[[ MATERIAL TO PROCESS, beginning ]]

Lemma first_byte (b : byte) :
  byte_of_Z (if Z.testbit (byte_to_Z b) 7
             then Z.lxor (to_uint8 (Z.land (byte_to_Z b) 127)) 128
             else to_uint8 (Z.land (byte_to_Z b) 127)) = b.
Proof. destruct b; vm_compute; reflexivity. Qed.

Lemma Marshal_header_of_bytes (b0 b1 b2 b3 : byte) :
  Marshal (header_of_bytes b0 b1 b2 b3) = [b0; b1; b2; b3].
Proof.
  unfold Marshal, header_of_bytes; cbn [LastBlock Type_ Length].
  pose proof (byte_to_Z_range b1) as H1. pose proof (byte_to_Z_range b2) as H2.
  pose proof (byte_to_Z_range b3) as H3.
  rewrite length_bits by assumption.
  destruct (length_bytes _ _ _ H1 H2 H3) as (E1 & E2 & E3).
  rewrite E1, E2, E3, first_byte, !byte_of_to_Z. reflexivity.
Qed.

Lemma header_of_bytes_range (b0 b1 b2 b3 : byte) :
  0 <= Type_ (header_of_bytes b0 b1 b2 b3) <= 127 /\
  0 <= Length (header_of_bytes b0 b1 b2 b3) <= 16777215.
Proof.
  unfold header_of_bytes; cbn [Type_ Length].
  pose proof (byte_to_Z_range b0). pose proof (byte_to_Z_range b1).
  pose proof (byte_to_Z_range b2). pose proof (byte_to_Z_range b3).
  rewrite length_bits, <- type_bits by assumption.
  pose proof (Z.mod_pos_bound (byte_to_Z b0) 128). lia.
Qed.

(** Bit 7 of a type below 128 is clear, so [^= 0x80] sets it. *)
Lemma set_flag (t : Z) : 0 <= t < 128 -> Z.lxor t 128 = t + 128.
Proof.
  intros Ht. symmetry. apply Z.add_nocarry_lxor.
  apply Z.bits_inj'. intros k Hk. rewrite Z.land_spec, Z.bits_0.
  change 128 with (2 ^ 7). rewrite Z.pow2_bits_eqb by lia.
  destruct (Z.eqb_spec 7 k) as [<-|Hne]; [|apply andb_false_r].
  rewrite <- (Z.mod_small t (2 ^ 7)) by (change (2 ^ 7) with 128; lia).
  rewrite Z.mod_pow2_bits_high by lia. reflexivity.
Qed.

Lemma Marshal_bytes (h : BlockHeader) :
  0 <= Type_ h <= 127 -> 0 <= Length h <= 16777215 ->
  Marshal h =
  [byte_of_Z ((if LastBlock h then 128 else 0) + Type_ h);
   byte_of_Z (Length h / 65536);
   byte_of_Z (Length h / 256 mod 256);
   byte_of_Z (Length h mod 256)].
Proof.
  intros Ht Hl. unfold Marshal, to_uint8.
  rewrite !Z.shiftr_div_pow2 by lia.
  change (2 ^ 16) with 65536. change (2 ^ 8) with 256.
  rewrite (Z.mod_small (Type_ h)) by lia.
  rewrite (Z.mod_small (Length h / 65536))
    by (Z.to_euclidean_division_equations; lia).
  destruct (LastBlock h); [rewrite set_flag by lia|]; do 2 f_equal; lia.
Qed.

Lemma parse_Marshal (h : BlockHeader) (rest : io.Reader) :
  0 <= Type_ h <= 127 -> 0 <= Length h <= 16777215 ->
  parseBlockHeader (Marshal h ++ rest) = Some (h, rest).
Proof.
  intros Ht Hl.
  rewrite Marshal_bytes by assumption.
  cbn [app]. rewrite parseBlockHeader_bytes.
  assert (H0 : 0 <= (if LastBlock h then 128 else 0) + Type_ h < 256)
    by (destruct (LastBlock h); lia).
  assert (H1 : 0 <= Length h / 65536 < 256)
    by (Z.to_euclidean_division_equations; lia).
  assert (H2 : 0 <= Length h / 256 mod 256 < 256)
    by (Z.to_euclidean_division_equations; lia).
  assert (H3 : 0 <= Length h mod 256 < 256)
    by (Z.to_euclidean_division_equations; lia).
  unfold header_of_bytes.
  rewrite length_bits by (rewrite byte_to_of_Z; assumption).
  rewrite <- flag_bit, <- type_bits, !byte_to_of_Z by assumption.
  destruct h as [l t n]; cbn [LastBlock Type_ Length] in *.
  do 2 f_equal. f_equal.
  - destruct l; Z.to_euclidean_division_equations; lia.
  - destruct l; Z.to_euclidean_division_equations; lia.
  - Z.to_euclidean_division_equations; lia.
Qed.

(** [Length] is an [int64] and [Marshal] keeps its low 24 bits: a negative
    length does not come back.  The parser never produces one. *)
Example negative_length_does_not_come_back :
  parseBlockHeader (Marshal {| LastBlock := false; Type_ := 0; Length := -1 |}) =
  Some ({| LastBlock := false; Type_ := 0; Length := 16777215 |}, []).
Proof. vm_compute. reflexivity. Qed.

(** [^= 0x80] flips the top bit: on a type above 127 it clears the bit
    instead of setting it.  The parser never produces such a type. *)
Example flag_on_a_wide_type_is_lost :
  parseBlockHeader (Marshal {| LastBlock := true; Type_ := 132; Length := 0 |}) =
  Some ({| LastBlock := false; Type_ := 4; Length := 0 |}, []).
Proof. vm_compute. reflexivity. Qed.

(** C3: [parseBlockHeader] unpacks four bytes, most significant bit first,
    into a one-bit flag, a seven-bit type and a 24-bit big-endian length;
    [Marshal] returns exactly four bytes, in the same layout for a header
    whose fields fit; and parsing what [Marshal] returns gives the header
    back when the type is at most 126 and the length at most 16777215
    (both are unsigned quantities, so from 0 up). *)
Theorem header_codec_round_trip :
  (forall (b0 b1 b2 b3 : byte) (rest : io.Reader),
      parseBlockHeader (b0 :: b1 :: b2 :: b3 :: rest) =
      Some ({| LastBlock := Z.testbit (byte_to_Z b0) 7;
               Type_ := Z.land (byte_to_Z b0) 127;
               Length := Z.lor (Z.shiftl (byte_to_Z b1) 16)
                           (Z.lor (Z.shiftl (byte_to_Z b2) 8) (byte_to_Z b3)) |},
            rest)) /\
  (forall h : BlockHeader, List.length (Marshal h) = 4%nat) /\
  (forall h : BlockHeader,
      0 <= Type_ h <= 126 -> 0 <= Length h <= 16777215 ->
      Marshal h =
        [byte_of_Z ((if LastBlock h then 128 else 0) + Type_ h);
         byte_of_Z (Length h / 65536);
         byte_of_Z (Length h / 256 mod 256);
         byte_of_Z (Length h mod 256)] /\
      forall rest : io.Reader,
        parseBlockHeader (Marshal h ++ rest) = Some (h, rest)).
Proof.
  split; [|split].
  - intros. apply parseBlockHeader_bytes.
  - intros h. reflexivity.
  - intros h Ht Hl. split.
    + apply Marshal_bytes; lia.
    + intros rest. apply parse_Marshal; lia.
Qed.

[[ MATERIAL TO PROCESS, end ]]

» **WORK TO COMPLETE**:
Beginning with the very first line of the material, please return exactly each line down to and including the one with "rewrite Z.mod_pow2_bits_high by".

» **SOLUTION BELOW**:
Lemma first_byte (b : byte) :
  byte_of_Z (if Z.testbit (byte_to_Z b) 7
             then Z.lxor (to_uint8 (Z.land (byte_to_Z b) 127)) 128
             else to_uint8 (Z.land (byte_to_Z b) 127)) = b.
Proof. destruct b; vm_compute; reflexivity. Qed.

Lemma Marshal_header_of_bytes (b0 b1 b2 b3 : byte) :
  Marshal (header_of_bytes b0 b1 b2 b3) = [b0; b1; b2; b3].
Proof.
  unfold Marshal, header_of_bytes; cbn [LastBlock Type_ Length].
  pose proof (byte_to_Z_range b1) as H1. pose proof (byte_to_Z_range b2) as H2.
  pose proof (byte_to_Z_range b3) as H3.
  rewrite length_bits by assumption.
  destruct (length_bytes _ _ _ H1 H2 H3) as (E1 & E2 & E3).
  rewrite E1, E2, E3, first_byte, !byte_of_to_Z. reflexivity.
Qed.

Lemma header_of_bytes_range (b0 b1 b2 b3 : byte) :
  0 <= Type_ (header_of_bytes b0 b1 b2 b3) <= 127 /\
  0 <= Length (header_of_bytes b0 b1 b2 b3) <= 16777215.
Proof.
  unfold header_of_bytes; cbn [Type_ Length].
  pose proof (byte_to_Z_range b0). pose proof (byte_to_Z_range b1).
  pose proof (byte_to_Z_range b2). pose proof (byte_to_Z_range b3).
  rewrite length_bits, <- type_bits by assumption.
  pose proof (Z.mod_pos_bound (byte_to_Z b0) 128). lia.
Qed.

(** Bit 7 of a type below 128 is clear, so [^= 0x80] sets it. *)
Lemma set_flag (t : Z) : 0 <= t < 128 -> Z.lxor t 128 = t + 128.
Proof.
  intros Ht. symmetry. apply Z.add_nocarry_lxor.
  apply Z.bits_inj'. intros k Hk. rewrite Z.land_spec, Z.bits_0.
  change 128 with (2 ^ 7). rewrite Z.pow2_bits_eqb by lia.
  destruct (Z.eqb_spec 7 k) as [<-|Hne]; [|apply andb_false_r].
  rewrite <- (Z.mod_small t (2 ^ 7)) by (change (2 ^ 7) with 128; lia).
  rewrite Z.mod_pow2_bits_high by lia. reflexivity.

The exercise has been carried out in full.